**What is needed:** How many lines of these entries include the string "simpl"? State the number alone.

**Input data:**

Lemma trimStart_head (s : string) :
  JS.trimStart s = ""
  \/ exists c r, JS.trimStart s = String c r /\ JS.is_ws c = false.
Proof.
  induction s as [|c s IH]; simpl; [auto|].
  destruct (JS.is_ws c) eqn:Hc; [exact IH|]. right. eauto.
Qed.

Lemma trimEnd_head (c : ascii) (r : string) :
  JS.is_ws c = false -> exists r', JS.trimEnd (String c r) = String c r'.
Proof.
  intros Hc. rewrite trimEnd_unfold.
  destruct (JS.trimEnd r); [rewrite Hc|]; eauto.
Qed.

(** Trimming a trimmed string changes nothing. *)
Lemma trim_idempotent (s : string) : JS.trim (JS.trim s) = JS.trim s.
Proof.
  unfold JS.trim.
  destruct (trimStart_head s) as [-> | [c [r [-> Hc]]]]; [reflexivity|].
  destruct (trimEnd_head c r Hc) as [r' Hr]. rewrite Hr.
  cbn [JS.trimStart]. rewrite Hc, <- Hr. apply trimEnd_idempotent.
Qed.

Lemma build_record_ok (b : gmap string JS.json) (f : fields) (i : string) :
  acceptable b -> fields_of_body b = Some f -> record_ok (Rich.build i f).
Proof.
  intros Hb Hf.
  destruct (acceptable_fields b Hb) as [f' [Hf' [Hn [Hd [Hp Hc]]]]].
  rewrite Hf in Hf'. injection Hf' as <-.
  destruct Hb as [[[n [Hn' Hnt]] [_ [[c [Hc' Hct]] _]]] [p [Hp' Hge]]].
  rewrite Hn in Hn'. rewrite Hc in Hc'. rewrite Hp in Hp'.
  injection Hn' as <-. injection Hc' as <-. injection Hp' as <-.
  unfold record_ok, Rich.build. simpl.
  rewrite !trim_idempotent. repeat split; assumption.
Qed.

Lemma splice1_sub {A} (l : list A) (k : nat) (P : A -> Prop) :
  Forall P l -> Forall P (JS.splice1 l k).
Proof.
  intros H. unfold JS.splice1. apply Forall_app.
  split; [apply Forall_take | apply Forall_drop]; exact H.
Qed.

Lemma lean_post_store (e : env) (req : request) (b : gmap string JS.json)
    (products : list Product.t) :
  snd (Lean.post_product e req b products)
  = store_after (Rich.post_product e req b products) products.
Proof.
  unfold Lean.post_product, Rich.post_product, Rich.destructure,
    mbind, result_bind.
  destruct (Rich.authenticateApiKey e req) as [[]|] eqn:Ha.
  - rewrite (proj2 (lean_authenticate_agrees e req) Ha).
    destruct (Rich.validateProduct b) as [[]|] eqn:Hv.
    + rewrite (proj2 (lean_validateProduct_agrees b) Hv).
      destruct (fields_of_body b); reflexivity.
    + destruct (Lean.validateProduct b) eqn:Hl; [reflexivity|].
      apply lean_validateProduct_agrees in Hl. congruence.
  - destruct (Lean.authenticateApiKey e req) eqn:Hl; [reflexivity|].
    apply lean_authenticate_agrees in Hl. congruence.
Qed.

Lemma lean_put_store (e : env) (req : request) (b : gmap string JS.json)
    (i : string) (products : list Product.t) :
  snd (Lean.put_product e req b i products)
  = store_after (Rich.put_product e req b i products) products.
Proof.
  unfold Lean.put_product, Rich.put_product, Rich.destructure,
    mbind, result_bind.
  destruct (Rich.authenticateApiKey e req) as [[]|] eqn:Ha.
  - rewrite (proj2 (lean_authenticate_agrees e req) Ha).
    destruct (Rich.validateProduct b) as [[]|] eqn:Hv.
    + rewrite (proj2 (lean_validateProduct_agrees b) Hv).
      destruct (JS.findIndex _ products); [|reflexivity].
      destruct (fields_of_body b); reflexivity.
    + destruct (Lean.validateProduct b) eqn:Hl; [reflexivity|].
      apply lean_validateProduct_agrees in Hl. congruence.
  - destruct (Lean.authenticateApiKey e req) eqn:Hl; [reflexivity|].
    apply lean_authenticate_agrees in Hl. congruence.
Qed.

Lemma lean_delete_store (e : env) (req : request) (i : string)
    (products : list Product.t) :
  snd (Lean.delete_product e req i products)
  = store_after (Rich.delete_product e req i products) products.
Proof.
  unfold Lean.delete_product, Rich.delete_product, mbind, result_bind.
  destruct (Rich.authenticateApiKey e req) as [[]|] eqn:Ha.
  - rewrite (proj2 (lean_authenticate_agrees e req) Ha).
    destruct (JS.findIndex _ products); [|reflexivity].
    destruct (nth_error products _); reflexivity.
  - destruct (Lean.authenticateApiKey e req) eqn:Hl; [reflexivity|].
    apply lean_authenticate_agrees in Hl. congruence.
Qed.

Lemma lean_get_keeps_store (i : string) (products : list Product.t) :
  snd (Lean.get_product i products) = products.
Proof. unfold Lean.get_product. destruct (List.find _ _); reflexivity. Qed.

**Output below:** 2